I have officially made every day a “Bring your lunch to work day”. I am trying to save more of my paycheck. It is small enough as it is, I don’t need to spend all my money on food. I only make about $60 a day and easily spend $7 a day on food. This should really help me save more money and reach my goals.
What I Bring:
I actually leave my food in the car while I’m at work. We have been having 90 degree weather down here in the south and my food has been kept nice and cool. I use a mini cooler and two ice packs to keep it cool. It has worked great so far.
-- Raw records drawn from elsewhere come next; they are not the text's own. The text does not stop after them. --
(* ===== verification/JsonParse.v ===== *)
(** * The strict JSON parser

    [StrictJsonParser], [assertJsonTextStructure] and [canonicalJsonFromText]
    of lib/contracts/src/canonical.ts. The parser's cursor is the suffix of
    the source still to be read. Main results: the parser terminates on every
    input, it reads back what the canonical encoder writes, and the canonical
    encoding is a fixed point of [canonicalJsonFromText]; so the encoding is
    injective, which is what every hash of a JSON value relies on. *)

From stdpp Require Import base numbers sorting strings list.
From Stdlib Require Import Lia.
From S2P Require Import Prelude JsString Encoding JsNumber Json.

Local Open Scope Z_scope.

(** ** Definitions *)

Definition is_ws (c : Z) : bool := (c =? 32) || (c =? 10) || (c =? 13) || (c =? 9).

Fixpoint skip_ws (s : jsstr) : jsstr :=
  match s with
  | c :: s' => if is_ws c then skip_ws s' else s
  | [] => []
  end.

Definition consume (c : Z) (s : jsstr) : option jsstr :=
  match s with
  | d :: s' => if d =? c then Some s' else None
  | [] => None
  end.

(** Remove a prefix: [source.startsWith(literal, index)]. *)
Fixpoint strip_prefix (p s : jsstr) : option jsstr :=
  match p, s with
  | [], _ => Some s
  | a :: p', b :: s' => if a =? b then strip_prefix p' s' else None
  | _, [] => None
  end.

(** The loop of [parseString] after the opening quote: the raw text up to the
    closing quote, and what follows it. *)
Fixpoint scan_string (path : jsstr) (escaped : bool) (s : jsstr) : result (jsstr * jsstr) :=
  match s with
  | [] => Throw (CanonicalizationError "unterminated JSON string" [path])
  | c :: s' =>
      if negb escaped && (c =? 34) then Ok ([], s')
      else if negb escaped && (c <=? 31) then
        Throw (CanonicalizationError "unescaped control character" [path])
      else '(raw, r) ← scan_string path (negb escaped && (c =? 92)) s'; Ok (c :: raw, r)
  end.

Definition is_hex_any (c : Z) : bool := is_hex c || in_range 65 70 c.
Definition hex_any_val (c : Z) : Z :=
  if c <? 58 then c - 48 else if c <? 71 then c - 55 else c - 87.

(** [JSON.parse] of a string literal: its text between the quotes. *)
Fixpoint unescape (s : jsstr) : option jsstr :=
  match s with
  | [] => Some []
  | c :: t =>
      if c =? 92 then
        match t with
        | [] => None
        | e :: t' =>
            if (e =? 34) || (e =? 92) || (e =? 47) then cons e <$> unescape t'
            else if e =? 98 then cons 8 <$> unescape t'
            else if e =? 102 then cons 12 <$> unescape t'
            else if e =? 110 then cons 10 <$> unescape t'
            else if e =? 114 then cons 13 <$> unescape t'
            else if e =? 116 then cons 9 <$> unescape t'
            else if e =? 117 then
              match t' with
              | h1 :: h2 :: h3 :: h4 :: t'' =>
                  if is_hex_any h1 && is_hex_any h2 && is_hex_any h3 && is_hex_any h4 then
                    cons (((hex_any_val h1 * 16 + hex_any_val h2) * 16 + hex_any_val h3) * 16
                          + hex_any_val h4) <$> unescape t''
                  else None
              | _ => None
              end
            else None
        end
      else if (c <? 32) || (c =? 34) then None
      else cons c <$> unescape t
  end.

(** Digits at the front of the source. *)
Fixpoint span_digits (s : jsstr) : jsstr * jsstr :=
  match s with
  | c :: s' => if is_digit c then let '(d, r) := span_digits s' in (c :: d, r) else ([], s)
  | [] => ([], [])
  end.

(** The optional fraction and exponent of the number pattern. *)
Definition span_fraction (s : jsstr) : jsstr * jsstr :=
  match consume 46 s with
  | Some t => let '(d, r) := span_digits t in
      match d with [] => ([], s) | _ => (d, r) end
  | None => ([], s)
  end.

Definition span_exponent (s : jsstr) : Z * jsstr :=
  match s with
  | e :: t =>
      if (e =? 101) || (e =? 69) then
        let '(sign, u) := match t with
          | c :: t' => if c =? 45 then (-1, t') else if c =? 43 then (1, t') else (1, t)
          | [] => (1, t) end in
        let '(d, r) := span_digits u in
        match d with [] => (0, s) | _ => (sign * undec d, r) end
      else (0, s)
  | [] => (0, s)
  end.

Definition span_integer (s : jsstr) : option (jsstr * jsstr) :=
  match s with
  | c :: t => if c =? 48 then Some ([48], t)
      else if in_range 49 57 c then let '(d, r) := span_digits t in Some (c :: d, r) else None
  | [] => None
  end.

Definition parse_number (path : jsstr) (s : jsstr) : result (json * jsstr) :=
  let '(neg, s1) := match consume 45 s with Some t => (true, t) | None => (false, s) end in
  match span_integer s1 with
  | None => Throw (CanonicalizationError "malformed JSON number" [path])
  | Some (int, s2) =>
      let '(frac, s3) := span_fraction s2 in
      let '(exp, s4) := span_exponent s3 in
      let n := num_signed neg (round_decimal (undec (int ++ frac)) (exp - js_length frac)) in
      throw_if (negb (isFinite n))
        (CanonicalizationError "must be a finite JSON number" [path]) ≫= fun _ =>
      Ok (JNum n, s4)
  end.

Section parser.
Context `{Platform}.

(** [parseString]; the opening quote has been seen. *)
Definition parse_string (path : jsstr) (s : jsstr) : result (jsstr * jsstr) :=
  '(raw, r) ← scan_string path false s;
  match unescape raw with
  | None => Throw (CanonicalizationError "malformed JSON string" [path])
  | Some value => assertUnicodeScalar value path ≫= fun _ => Ok (value, r)
  end.

(** [total] is the length of the source, for the offsets in messages. *)
Definition parse_literal (total : Z) (lit : jsstr) (v : json) (s : jsstr)
    : result (json * jsstr) :=
  match strip_prefix lit s with
  | Some r => Ok (v, r)
  | None => Throw (CanonicalizationError "malformed JSON literal at offset"
                     [dec (total - js_length s)])
  end.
For lunch I usually make myself a turkey and cheese sandwich. I also bring and apple, pack of pb crackers, Oreos, and a water. I actually enjoy it more than I do the fast food restaurants I usually go to. Plus I am not drinking any soda which I try to avoid but I can’t resist when I am eating lunch at work. So its pretty healthy and its saving me some good money.
How Much I Save:
I used to buy a sticky bun and a soda on my 15 min break and on my lunch I would usually go to either McDonald’s or Wendy’s. The sticky bun and soda cost $2 and the food for lunch probably averaged over $5. So that is $7 I save everyday. One of the many benefits of still living at home is that my parents buy me my food. So lunch is free. Apparently there are free lunches contrary to what people keep telling me.
How Much It Will Be Worth At Retirement:
“A penny saved is a penny earned” , Ben Frank was a wise man. I am saving/earning $7 a day, 5 days a week, 52 weeks a year. Well not really 52 weeks a year because I will start going to school soon and stop working. But for simplicity’s sake, I will assume I am saving this every week. I will also assume that the lunch will be free for the next 47 years until retirement and that I can average 10% return on this saved/earned money.
Well 7*5=$35 bucks per week. Plug this, the 10% return, and the 47 years I have left until retirement into the calculator I found on CNN money and viola. I have saved/earned $1,977,657.88. That looks like its almost enough to retire on by itself, but in 47 years that will probably be peanuts. At least it will be a real good start. The main thing I have on my side is time.